*TASK*
Take the entries below and print, exactly, the stretch from the line containing "apply (decided_spelling _" through the line containing "[lia|by rewrite lexical_collect", both included.

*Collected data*
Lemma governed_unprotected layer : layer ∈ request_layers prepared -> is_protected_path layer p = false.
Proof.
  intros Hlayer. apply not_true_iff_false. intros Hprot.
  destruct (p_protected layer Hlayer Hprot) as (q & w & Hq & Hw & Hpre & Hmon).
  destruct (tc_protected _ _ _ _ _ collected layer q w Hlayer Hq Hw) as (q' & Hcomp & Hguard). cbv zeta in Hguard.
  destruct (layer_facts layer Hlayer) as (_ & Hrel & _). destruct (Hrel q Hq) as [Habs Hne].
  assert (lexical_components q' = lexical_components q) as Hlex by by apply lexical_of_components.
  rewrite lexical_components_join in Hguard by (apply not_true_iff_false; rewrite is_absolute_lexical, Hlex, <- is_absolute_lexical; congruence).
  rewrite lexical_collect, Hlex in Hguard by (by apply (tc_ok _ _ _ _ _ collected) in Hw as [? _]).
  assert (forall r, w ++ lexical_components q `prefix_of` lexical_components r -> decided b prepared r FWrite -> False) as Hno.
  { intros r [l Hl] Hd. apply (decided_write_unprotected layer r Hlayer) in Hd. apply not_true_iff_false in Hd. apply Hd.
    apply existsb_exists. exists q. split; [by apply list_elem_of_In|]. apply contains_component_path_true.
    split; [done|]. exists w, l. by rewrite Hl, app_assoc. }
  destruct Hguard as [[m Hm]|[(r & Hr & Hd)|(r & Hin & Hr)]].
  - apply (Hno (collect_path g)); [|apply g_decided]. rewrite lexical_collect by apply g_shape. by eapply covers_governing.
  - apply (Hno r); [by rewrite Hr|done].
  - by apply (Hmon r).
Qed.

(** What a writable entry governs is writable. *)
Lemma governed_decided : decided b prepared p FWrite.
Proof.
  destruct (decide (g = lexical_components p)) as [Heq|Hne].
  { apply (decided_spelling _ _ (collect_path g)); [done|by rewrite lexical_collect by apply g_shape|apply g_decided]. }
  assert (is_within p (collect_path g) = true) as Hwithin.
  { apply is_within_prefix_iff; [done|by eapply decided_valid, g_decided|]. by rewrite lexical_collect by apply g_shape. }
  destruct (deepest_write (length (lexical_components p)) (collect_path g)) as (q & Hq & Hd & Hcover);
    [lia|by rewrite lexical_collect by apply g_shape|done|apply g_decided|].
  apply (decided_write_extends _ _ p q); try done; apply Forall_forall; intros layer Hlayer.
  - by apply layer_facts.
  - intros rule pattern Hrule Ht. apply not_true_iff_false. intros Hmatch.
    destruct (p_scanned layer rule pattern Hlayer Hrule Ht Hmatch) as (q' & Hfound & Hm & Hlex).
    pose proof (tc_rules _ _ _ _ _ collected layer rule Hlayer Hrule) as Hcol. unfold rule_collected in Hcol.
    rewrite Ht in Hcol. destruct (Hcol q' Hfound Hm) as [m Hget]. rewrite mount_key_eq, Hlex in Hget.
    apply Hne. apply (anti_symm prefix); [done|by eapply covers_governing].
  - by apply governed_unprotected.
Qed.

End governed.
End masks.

*RESPONSE*
  { apply (decided_spelling _ _ (collect_path g)); [done|by rewrite lexical_collect by apply g_shape|apply g_decided]. }
  assert (is_within p (collect_path g) = true) as Hwithin.
  { apply is_within_prefix_iff; [done|by eapply decided_valid, g_decided|]. by rewrite lexical_collect by apply g_shape. }
  destruct (deepest_write (length (lexical_components p)) (collect_path g)) as (q & Hq & Hd & Hcover);
    [lia|by rewrite lexical_collect by apply g_shape|done|apply g_decided|].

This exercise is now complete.